┌────────

Lemma nested_unregister_blocks_on_held_mutex_witness :
  exists wd wd',
    register_observer 1 8%nat sample_registered = Deadlock wd /\
    mutex_ wd = true /\
    since sample_registered wd = [EvLock; EvDestroyBridge 1%nat; EvUnregister] /\
    unregister_observer 2 sample_registered = Deadlock wd' /\
    mutex_ wd' = true /\
    since sample_registered wd' =
      [EvUnregister; EvLock; EvDestroyBridge 1%nat; EvUnregister].
Proof.
  apply (nested_unregister_blocks_on_held_mutex sample_registered 1%nat 8%nat 0);
    reflexivity.
Defined.

(** X3: with no observer registered, [unregister_observer] returns and
    leaves the mutex free, both pointers null and the heap as it was, and
    delivers no callback; so it can be called any number of times. *)
Lemma unregister_observer_idle_noop (n : nat) (w : World) :
  quiescent w -> observer_ w = None ->
  exists w',
    unregister_observer (S n) w = Done tt w' /\
    quiescent w' /\ observer_ w' = None /\
    tr_observer (e2ee_transformer_ w') = None /\
    heap w' = heap w /\
    callbacks (since w w') = [].
Proof.
  intros Hq Hobs. rewrite unregister_observer_idle by assumption.
  eexists. split; [reflexivity |]. repeat split.
  erewrite since_app; [| cbn; rewrite <- !app_assoc; reflexivity]. reflexivity.
Qed.

Lemma unregister_observer_idle_noop_witness :
  exists w',
    unregister_observer 1 sample_world = Done tt w' /\
    quiescent w' /\ observer_ w' = None /\
    tr_observer (e2ee_transformer_ w') = None /\
    heap w' = heap sample_world /\
    callbacks (since sample_world w') = [].
Proof.
  apply (unregister_observer_idle_noop 0 sample_world); reflexivity.
Defined.

(** C5, the code at [register_observer(7)] then [unregister_observer()]:
    the second call does not return.  It blocks inside the bridge's
    destructor with the transformer still pointing at the bridge, and a
    state change is then still delivered to observer 7. *)
Theorem unregister_after_register_blocks :
  exists wd wev,
    (register_observer 2 7%nat ;; unregister_observer 2) sample_world = Deadlock wd /\
    mutex_ wd = true /\
    observer_ wd = None /\
    tr_observer (e2ee_transformer_ wd) = Some 1%nat /\
    state_changed 3 wd = Done tt wev /\
    callbacks (since wd wev) = [EvCallback 7%nat "participant-1"%string 3].
Proof.
  unfold bind. rewrite sample_registered_done.
  rewrite (unregister_observer_registered 0 sample_registered 1%nat) by reflexivity.
  eexists. eexists.
  split; [reflexivity |]. split; [reflexivity |]. split; [reflexivity |].
  split; [reflexivity |]. split; [vm_compute; reflexivity |].
  vm_compute. reflexivity.
Qed.

(** * Further properties of the code *)

(** ** Key provider *)

Lemma copy_back_inserter_acc (src acc : list Byte.byte) :
  fold_left (fun v b => v ++ [b]) src acc = acc ++ src.
Proof.
  revert acc. induction src as [| b src IH]; intros acc; cbn.
  - symmetry. apply app_nil_r.
  - rewrite IH, <- app_assoc. reflexivity.
Qed.

(** X1: the native key provider is built from options equal to the ones
    passed in: the flag and the window size as they are, the salt and the
    magic bytes byte for byte, in order. *)
Theorem key_provider_keeps_options (options : KeyProviderOptions) :
  impl_ (new_key_provider options) = options.
Proof.
  destruct options as [sk salt magic win].
  unfold new_key_provider, KeyProvider_new, copy_back_inserter. cbn.
  rewrite !copy_back_inserter_acc. reflexivity.
Qed.

(** ** Factories *)

Lemma constructed_well_formed (d : Direction) pid alg kp ep mt t0 dflt :
  well_formed (SetEnabled false (attach (initial_world d pid alg kp ep mt t0 dflt))).
Proof.
  split; [reflexivity |]. split; [reflexivity |].
  intros p Hp. discriminate Hp.
Qed.
Example example_registering_twice :
  bind (CreateVindex "stub_registering" "idx1" ∅)
       (λ _, CreateVindex "stub_registering" "idx2" ∅) registering_registry
  = Panicked "stub_side is already registered"
             (<["stub_side" := new_stub_hash]> registering_registry).
Proof. vm_compute. reflexivity. Qed.

Example example_panicking :
  CreateVindex "stub_panicking" "idx1" ∅
    (<["stub_panicking" := new_stub_panicking]> example_registry)
  = Panicked "not implemented" (<["stub_panicking" := new_stub_panicking]> example_registry).
Proof. reflexivity. Qed.

Lemma Register_fresh_witness :
  Register "stub_hash" new_stub_hash initial_registry
  = Returned tt (<["stub_hash" := new_stub_hash]> initial_registry)
  ∧ panicked (Register "stub_hash" new_stub_hash initial_registry) = false
  ∧ registry_after (Register "stub_hash" new_stub_hash initial_registry) !! "stub_hash"
    = Some new_stub_hash
  ∧ ∀ other, other ≠ "stub_hash" →
      registry_after (Register "stub_hash" new_stub_hash initial_registry) !! other
      = initial_registry !! other.
Proof.
  apply (Register_fresh initial_registry "stub_hash" new_stub_hash).
  reflexivity.
Defined.

(** ** Further properties of the type test *)

(** X6. [IsUnique] answers false on every vindex that satisfies
    [NonUnique]: the two [Map] signatures cannot be told apart by name,
    only by result type, and a type has one of them at most. *)
Theorem IsUnique_false_on_NonUnique (v : Vindex) :
  satisfies v NonUnique → IsUnique v = false.
Proof.
  intros HN%type_assert_ok_spec. destruct v as [|T ref]; [done|].
  simpl in HN. apply not_true_is_false. intros HU.
  unfold IsUnique in HU. simpl in HU.
  rewrite (Unique_excludes_NonUnique T HU) in HN. discriminate HN.
Qed.

Lemma IsUnique_false_on_NonUnique_witness :
  IsUnique (VindexOf NonUniqueStub 2) = false.
Proof.
  apply (IsUnique_false_on_NonUnique (VindexOf NonUniqueStub 2)).
  apply type_assert_ok_spec. vm_compute. reflexivity.
Defined.
(** Module constants. *)
Definition DEFAULT_CONFIG : list (string * value) :=
  [("properties", VStr "./sonar-project.properties")].

Definition AUTHENTICATION_CONFIG : list (string * value) :=
  [("user", VNone); ("password", VNone)].

Definition REQUIRED_CONFIG_KEYS : list string :=
  ["url"; "application-name"; "service-name"].

Definition step_implementer_config_defaults : list (string * value) :=
  DEFAULT_CONFIG.

Definition required_runtime_step_config_keys : list string :=
  REQUIRED_CONFIG_KEYS.

(** ** The base class [StepImplementer] *)

(** Modelled from the spec: [StepImplementer.get_config_value], the
    configuration read interface [getConfigValue(key) -> value | absent];
    an absent key reads as [None]. *)
Definition get_config_value (self : StepImplementer) (key : string) : value :=
  dict_get (step_config self) key.

(** Modelled from the spec: [StepImplementer.has_config_value],
    [hasConfigValue(keySet) -> bool]: all the given keys are present in the
    merged configuration. *)
Definition has_config_value (self : StepImplementer) (ks : list string) : bool :=
  forallb (contains (step_config self)) ks.

(** Modelled from the spec: [StepImplementer.get_step_results], the
    prior-result read interface [getStepResult(stepName) -> record | absent]. *)
Definition get_step_results (self : StepImplementer) (step_name : string)
    : option (gmap string value) :=
  step_results self !! step_name.

(** Modelled from the spec: [StepImplementer.get_working_dir],
    [getWorkingDirectory() -> path]. *)
Definition get_working_dir (self : StepImplementer) : string :=
  working_dir self.

(** Modelled from the spec: [StepImplementer._validate_runtime_step_config],
    the required-keys rule: every key the implementer declares as required
    must be present in the merged configuration, else the assertion fails.
    The text of the message is not part of the modelled contract. *)
Definition base_validate_runtime_step_config (required : list string)
    (runtime_step_config : gmap string value) : outcome unit :=
  match find (fun k => negb (contains runtime_step_config k)) required with
  | Some k => Raise (AssertionError ("missing required configuration: " +:+ k))
  | None => Return tt
  end.

(** Modelled from the spec: the external process boundary.  [sh.sonar_scanner]
    runs the executable with the given arguments, blocks until it exits, and
    raises [sh.ErrorReturnCode] when the exit status is not zero.  The call is
    appended to the log whatever the status. *)
Definition sh_sonar_scanner (os : OS) (args : list string) : M unit :=
  fun log =>
    let '(status, detail) := sonar_scanner os args in
    (if status =? 0 then Return tt else Raise (ErrorReturnCode status detail),
     log ++ [args]).

(** [isinstance(e, sh.ErrorReturnCode)] *)
Definition is_ErrorReturnCode (e : exn) : bool :=
  match e with
  | ErrorReturnCode _ _ => true
  | _ => false
  end.

(** [str(error)]; the module formats an [ErrorReturnCode] only. *)
Definition exn_str (e : exn) : string :=
  match e with
  | AssertionError msg | ValueError msg | RuntimeError msg _ => msg
  | ErrorReturnCode _ detail => detail
  | KeyError key => key
  | TypeError => EmptyString
  end.

(** ** The class [SonarQube] *)

(** The records of the dictionary [_run_step] returns. *)
Record StepResult : Type := {
  success : bool;
  message : string
}.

└────────

▶ **REQUIREMENT**:
Search the records for the word "from". Copy each line where it appears.

▶ **TASK RESULT**:
(** X1: the native key provider is built from options equal to the ones
(** Modelled from the spec: [StepImplementer.get_config_value], the
(** Modelled from the spec: [StepImplementer.has_config_value],
(** Modelled from the spec: [StepImplementer.get_step_results], the
(** Modelled from the spec: [StepImplementer.get_working_dir],
(** Modelled from the spec: [StepImplementer._validate_runtime_step_config],
(** Modelled from the spec: the external process boundary.  [sh.sonar_scanner]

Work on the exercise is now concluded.